Según la reproducción incontrolada de los Aedes en el AMBA, lo que no ha existido desde hace décadas es gobierno. Al menos, en esta materia. Llamar a descacharrar es de lo más correcto, pero si la pobreza y el trabajo en negro multiplican la vivienda precaria, o los basurales, es hablar al cuete.
Lo que descubre uno, leyendo el nuevo mapa de la costa de Benavídez y de Tigre, es que los muchos barrios cerrados al estilo de Nordelta, con sus grandes lagunas interiores, van a ser criaderos gigantes de Aedes.
Las técnicas de liberación masiva de mosquitos machos existen desde los años ’50. Han erradicado la mosquita mediterránea de la fruta en Mendoza, y no ha sido fácil. Se necesita mantenimiento continuo de campaña, o el bicho vuelve.
Con mosquitos urbanos, parásitos especializados en el ser humano, y de yapa intradomiciliaros, el desafío sería, cuando lo haya, mucho más bravo. Pero (ver Queensland) el éxito es posible, aunque no sea total, y va a costar guita y a las campañas habrá que hacerles bambolla. Si alguien viene a liberar mosquitos machos a mi barrio, o peor aún, a timbrear, pero sin ser anunciado por el adecuado estrépito de medios y de redes, lo más probable es que mis vecinos lo saquen a patadas.
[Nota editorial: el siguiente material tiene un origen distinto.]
(** C1: with both credential flags set, or with neither, [main] ends in
    [log.Fatalf] on one of the two configuration messages: exit status 1,
    the world as it was, and the message the only thing that happened, so no
    file was touched and no service called ([visionClient], the opening of
    the image and the detection are not reached). *)
Theorem main_rejects_credential_flags `{Collaborators} (flags : Flags) (w : World) :
  (flagServiceAccount flags <> "" /\ flagClientID flags <> "") \/
  (flagServiceAccount flags = "" /\ flagClientID flags = "") ->
  exists msg,
    main flags w = (Exit 1, w, [EvFatal msg]) /\
    (msg = "either -service_account or -client_id must be specified" \/
     msg = "-service_account and -client_id are mutually exclusive") /\
    Forall (fun e => isFileIO e = false /\ isNetwork e = false) (events (main flags w)).
Proof.
  intros [[Hs Hc]|[Hs Hc]].
  - exists "-service_account and -client_id are mutually exclusive".
    apply isEmpty_false in Hs, Hc.
    assert (E : main flags w
                = (Exit 1, w, [EvFatal "-service_account and -client_id are mutually exclusive"])).
    { unfold main. rewrite Hs, Hc. reflexivity. }
    rewrite E. split; [reflexivity|]. split; [auto | repeat constructor].
  - exists "either -service_account or -client_id must be specified".
    apply isEmpty_true in Hs, Hc.
    assert (E : main flags w
                = (Exit 1, w, [EvFatal "either -service_account or -client_id must be specified"])).
    { unfold main. rewrite Hs, Hc. reflexivity. }
    rewrite E. split; [reflexivity|]. split; [auto | repeat constructor].
Qed.

Lemma main_rejects_credential_flags_witness :
  exists msg,
    main (H := Fixture.libraries) (mkFlags "sa.json" "client.json" "scan.png") Fixture.fresh
    = (Exit 1, Fixture.fresh, [EvFatal msg]) /\
    (msg = "either -service_account or -client_id must be specified" \/
     msg = "-service_account and -client_id are mutually exclusive") /\
    Forall (fun e => isFileIO e = false /\ isNetwork e = false)
      (events (main (H := Fixture.libraries)
                 (mkFlags "sa.json" "client.json" "scan.png") Fixture.fresh)).
Proof.
  apply (main_rejects_credential_flags (mkFlags "sa.json" "client.json" "scan.png")).
  left. simpl. split; discriminate.
Defined.

(** C2: with exactly one credential flag set and an empty [-input], [main]
    ends in [log.Fatalf] on the message about [-input]: exit status 1, the
    world as it was, and nothing else happened; [visionClient] is not
    reached, so no credential file is read and the token cache is left
    alone. *)
Theorem main_rejects_empty_input `{Collaborators} (flags : Flags) (w : World) :
  (flagServiceAccount flags <> "" /\ flagClientID flags = "") \/
  (flagServiceAccount flags = "" /\ flagClientID flags <> "") ->
  flagInput flags = "" ->
  main flags w = (Exit 1, w, [EvFatal "-input needs to be specified"]) /\
  Forall (fun e => touchesCredentials e = false) (events (main flags w)).
Proof.
  intros Hcred Hin.
  assert (E : main flags w = (Exit 1, w, [EvFatal "-input needs to be specified"])).
  { unfold main. rewrite Hin.
    destruct Hcred as [[Hs Hc]|[Hs Hc]].
    - apply isEmpty_false in Hs. rewrite Hs, Hc. reflexivity.
    - apply isEmpty_false in Hc. rewrite Hs, Hc. reflexivity. }
  rewrite E. split; [reflexivity | repeat constructor].
Qed.

Lemma main_rejects_empty_input_witness :
  main (H := Fixture.libraries) (mkFlags "" "client.json" "") Fixture.fresh
  = (Exit 1, Fixture.fresh, [EvFatal "-input needs to be specified"]) /\
  Forall (fun e => touchesCredentials e = false)
    (events (main (H := Fixture.libraries) (mkFlags "" "client.json" "") Fixture.fresh)).
Proof.
  apply (main_rejects_empty_input (mkFlags "" "client.json" "")).
  - right. simpl. split; [reflexivity | discriminate].
  - reflexivity.
Defined.
(** The [try] block around one line: parse it, read [chunk.text] and, when it
    is truthy, append it to the answer and show the answer. *)
Definition line_body (st : Loop) (line : jsstring) : exn + Loop :=
  match parse line with
  | inl e => inl e
  | inr chunk =>
      match get chunk (str "text") with
      | inl e => inl e
      | inr chunk_text =>
          if truthy chunk_text then
            match to_string chunk_text with
            | inl e => inl e
            | inr s =>
                let answer := modelResponseText st ++ s in
                inr {| decoder := decoder st; buffer := buffer st;
                       modelResponseText := answer;
                       messages := set_last_text answer (messages st) |}
            end
          else inr st
      end
  end.

(** The body of [for (const line of lines)]: a blank line is passed over, an
    exception of the [try] block is logged and the line dropped. *)
Definition process_line (st : Loop) (line : jsstring) : M client_effect Loop :=
  match trim line with
  | [] => ret st
  | _ =>
      match line_body st line with
      | inr st' => ret st'
      | inl e =>
          emit (ConsoleErr (str "Error parsing JSON chunk from stream:") (Some line) e) ;;
          ret st
      end
  end.

Fixpoint process_lines (st : Loop) (lines : list jsstring) : M client_effect Loop :=
  match lines with
  | [] => ret st
  | line :: rest => st' <- process_line st line ;; process_lines st' rest
  end.

(** One turn of [while (true)] on a chunk that [reader.read()] resolved with. *)
Definition on_chunk (st : Loop) (value : list byte) : M client_effect Loop :=
  let (d, decoded) := decode (decoder st) value in
  let lines := split LF (buffer st ++ decoded) in
  process_lines
    {| decoder := d; buffer := last lines []; modelResponseText := modelResponseText st;
       messages := messages st |}
    (removelast lines).

(** The loop over the chunks of the stream, up to [done]. *)
Fixpoint read_chunks (st : Loop) (chunks : list (list byte)) : M client_effect Loop :=
  match chunks with
  | [] => ret st
  | value :: rest => st' <- on_chunk st value ;; read_chunks st' rest
  end.

(** The state of the component and what it takes from its hooks. *)
Record State := { state_messages : list ChatMessage; input : jsstring; isStreaming : bool }.

(** [prev => [...prev.slice(0, -1), errorMessage]] *)
Definition replace_last (m : ChatMessage) (msgs : list ChatMessage) : list ChatMessage :=
  removelast msgs ++ [m].

(** The [catch] and [finally] blocks: the last message gives way to the error
    message, and streaming is over. [chatError] is [t('chatError')]. *)
Definition fail_chat (chatError : jsstring) (msgs : list ChatMessage) (error : exn)
  : M client_effect State :=
  emit (ConsoleErr (str "Chat error:") None error) ;;
  ret {| state_messages := replace_last {| role := ChatRole_MODEL; text := chatError |} msgs;
         input := []; isStreaming := false |}.

Definition handleSend (fetch : Fetch) (language chatError : jsstring) (s : State)
  : M client_effect State :=
  match trim (input s), isStreaming s with
  | _ :: _, false =>
      let userMessage := {| role := ChatRole_USER; text := input s |} in
      let currentMessages := state_messages s ++ [userMessage] in
      match streamChatResponse fetch (VArr (map message_value currentMessages))
              (input s) language with
      | (t, inl e) => let (t', r) := fail_chat chatError currentMessages e in (t ++ t', r)
      | (t, inr None) =>
          let (t', r) :=
            fail_chat chatError currentMessages
              {| name := Error; message := str "Could not get stream." |} in
          (t ++ t', r)
      | (t, inr (Some stream)) =>
          let modelMessage := {| role := ChatRole_MODEL; text := [] |} in
          let start :=
            {| decoder := new_TextDecoder; buffer := []; modelResponseText := [];
               messages := currentMessages ++ [modelMessage] |} in
          match read_chunks start (stream_chunks stream) with
          | (t', inl e) =>
              let (t'', r) := fail_chat chatError (messages start) e in
              (t ++ t' ++ t'', r)
          | (t', inr st) =>
              match stream_failure stream with
              | Some e =>
                  let (t'', r) := fail_chat chatError (messages st) e in
                  (t ++ t' ++ t'', r)
              | None =>
                  (t ++ t',
                   inr {| state_messages := messages st; input := []; isStreaming := false |})
              end
          end
      end
  | _, _ => ret s
  end.

End View.

End Chat.

(** ** A reference engine

    An engine to run the model on. Its [JSON.parse] reads the JSON grammar
    (RFC 8259): white space, the three literals, numbers, strings with their
    escapes, arrays and objects, a repeated key keeping its last value. Its
    numbers are exact decimals. *)

Module Reference.

(** The decimal [coefficient * 10 ^ exponent10], the exponent negated when
    [exponent_minus] is set and the whole when [minus] is. *)
Record Decimal := { minus : bool; coefficient : N; exponent10 : N; exponent_minus : bool }.

Fixpoint digits_of (fuel : nat) (n : N) (acc : jsstring) : jsstring :=
  match fuel with
  | O => acc
  | S fuel' =>
      if n <? 10 then (48 + n) :: acc
      else digits_of fuel' (n / 10) ((48 + n mod 10) :: acc)
  end.

Definition decimal_digits (n : N) : jsstring := digits_of (S (N.to_nat (N.log2 n))) n [].

Definition show (d : Decimal) : jsstring :=
  (if minus d then str "-" else []) ++ decimal_digits (coefficient d)
  ++ (if exponent10 d =? 0 then []
      else str "e" ++ (if exponent_minus d then str "-" else [])
           ++ decimal_digits (exponent10 d)).

Definition is_json_space (c : code_unit) : bool :=
  (c =? 32) || (c =? 9) || (c =? 10) || (c =? 13).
Las técnicas son seguras: los mosquitos irradiados con gamma no irradian, y el género bacteriano Wolbachia ha estado en contacto con los humanos, vía insectos, desde que existimos. No parece afectarnos. La única ventaja de estos métodos tan activos y caros sobre los meramente químicos es indiscutible: en pocos años los insectos evolucionan para escaparse de cualquier molécula tóxica que les tires, pero no tienen tiempo de hacerse inmunes a la esterilidad artificial inducida, y mantenida continuamente. Darwin no los ayuda.
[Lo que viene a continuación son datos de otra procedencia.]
(** The answer of the service for a point it cannot resolve. *)
Lemma reverse_geocode_address_defaults_witness :
  ∃ body w',
    app.reverse_geocode (JObject sample_coordinates)
      (start (env_online (http_ok (JObject {[ "error" := JString "Unable to geocode" ]}))))
    = (Ok (FlaskResponse (JObject body) 200), w')
    ∧ body !! "address_details" = Some (JObject ∅)
    ∧ body !! "display_name" = Some JNull.
Proof.
  destruct (reverse_geocode_address_defaults sample_coordinates
              (start (env_online (http_ok (JObject {[ "error" := JString "Unable to geocode" ]}))))
              {[ "error" := JString "Unable to geocode" ]})
    as (body & w' & Hrun & Haddr & _ & Hname & _).
  - intros [H|H]; vm_compute in H; discriminate H.
  - intros [H|H]; vm_compute in H; discriminate H.
  - eexists. split; [reflexivity|]. split; reflexivity.
  - exists body, w'. split; [exact Hrun|].
    split; [apply Haddr|apply Hname]; vm_compute; reflexivity.
Defined.

Lemma reverse_geocode_non_object_body_witness :
  app.reverse_geocode (JString "33.5,-118.25") (start (env_online (inl ReadTimeout)))
  = (Raise (Exn "AttributeError" "'str' object has no attribute 'get'"),
     start (env_online (inl ReadTimeout))).
Proof.
  apply (reverse_geocode_non_object_body (JString "33.5,-118.25")
           (start (env_online (inl ReadTimeout)))).
  discriminate.
Defined.

Lemma get_local_ip_leaves_socket_open_witness :
  ∃ evs,
    app.get_local_ip (start (env_unreachable (inl ConnectionError)))
    = (Ok "N/A", World (env_unreachable (inl ConnectionError)) evs)
    ∧ EvSocket AF_INET SOCK_DGRAM ∈ evs
    ∧ ∀ fd', EvClose fd' ∉ evs.
Proof.
  apply (get_local_ip_leaves_socket_open (start (env_unreachable (inl ConnectionError)))
           3%nat (OSError "[Errno 101] Network is unreachable")).
  - reflexivity.
  - left. reflexivity.
Defined.

Lemma get_local_ip_guards_get_ip_address_witness :
  (app.get_local_ip (start (env_no_socket (inl ConnectionError)))).1 = Ok "N/A"
  ∧ (lab_01.get_ip_address (start (env_no_socket (inl ConnectionError)))).1
    = Raise (OSError "[Errno 24] Too many open files").
Proof.
  destruct (get_local_ip_guards_get_ip_address (start (env_no_socket (inl ConnectionError))))
    as (_ & Hres).
  split; [exact Hres|reflexivity].
Defined.
(** X18.  [/list] answers 200 with as many people as the store holds
    metadata entries, in stored order: the person at position [i] has
    [person_id] [i] and the name, age and gender of the entry at [i],
    and for [registered_at] its time stamp or "Unknown". *)
Theorem list_shows_every_record (now : string) (st : Storage) :
  exists people : list Py.value,
    fst (serve now GET_list st)
    = Response
        (Py.Dict [("count", Py.Int (Z.of_nat (length people)));
                  ("people", Py.List_ people)]) 200
    /\ length people = length (metadata (stored st))
    /\ (forall i entry, metadata (stored st) !! i = Some entry ->
          people !! i
          = Some (Py.Dict
                    [("person_id", Py.Int (Z.of_nat i));
                     ("name", name entry);
                     ("age", Py.Int (age entry));
                     ("gender", gender entry);
                     ("registered_at",
                       Py.Str (default "Unknown" (registered_at entry)))])).
Proof.
  exists (imap person (metadata (stored st))). repeat split.
  - unfold serve, try_except, list_people, bind.
    rewrite load_data_stored. reflexivity.
  - apply length_imap.
  - intros i entry Hi. rewrite list_lookup_imap, Hi. simpl.
    unfold person. destruct (registered_at entry); reflexivity.
Qed.

(** What [request_image] and [request_field] can answer by themselves. *)
Lemma request_image_cases (req : request) (st : Storage) :
  (exists image_data, request_image req st = (Normal image_data, st))
  \/ request_image req st
     = (Returned (Response (error "No image provided") 400), st)
  \/ (exists e, request_image req st = (Raised e, st)).
Proof.
  unfold request_image, bind.
  destruct (Py.assoc "image" (files req)); [left; eexists; reflexivity |].
  destruct (json req) as [e | j]; [right; right; eexists; reflexivity |].
  simpl.
  destruct (Py.contains "image" j) as [e | []]; simpl;
    [right; right; eexists; reflexivity | | right; left; reflexivity].
  destruct (Py.getitem "image" j); simpl;
    [right; right | left]; eexists; reflexivity.
Qed.

Lemma request_field_cases (req : request) (k : string) (st : Storage) :
  (exists v, request_field req k st = (Normal v, st))
  \/ (exists e, request_field req k st = (Raised e, st)).
Proof.
  unfold request_field, bind.
  destruct (Py.truthy _); [left; eexists; reflexivity |].
  destruct (json req) as [e | j]; [right; eexists; reflexivity |]. simpl.
  destruct (Py.get k j); [right | left]; eexists; reflexivity.
Qed.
Ahora hay un test rápido, el de la Dra. Gamarnik y el Instituto Campomar, que depende del CONICET. El test sirve para detectar la infección con dengue con precisión, rapidez y bajo costo. También hay, por primera vez, un gobierno públicamente opuesto a la acción o noción misma de gobierno, y sumamente interesado en que no nos enteremos de cuánta gente se agarró el dengue.
Es un alivio saber que ahora el Ministerio de Salud ya no está en manos de un mero inepto sino de un ajustador puro y duro. Tal vez sea hora de inaugurar otro gran cementerio.
Alivia también mi alma saber que ya hay vacunas esenciales en peligro por las restricciones de presupuesto en salud , un bajón que enunciamos de un 35%, número ilusoriamente bajo, sabemos que es más. Por caso, la vacuna triple viral infantil contra la rubéola, las paperas y el sarampión. Esta última enfermedad fue la eruptiva respiratoria más contagiosa y más letal antes de que conociéramos el Covid.
El sarampión epidémico deja cantidad de chicos con secuelas neurológicas de ceguera y/o sordera, y también cognitivas y motrices. A los adultos, cosa que tiende a olvidarse, los puede matar rápido y bien. Por las dudas, cuando los colimbas entraban al servicio militar, se ligaban otra triple: en una cuadra donde duermen doscientos o trescientos soldados, el sarampión se puede propagar como fuego por bosque seco.
Aquí había desaparecido. Pero volvió al país con los ajustes en vacunación infantil de Mauricio Macri, ese precursor.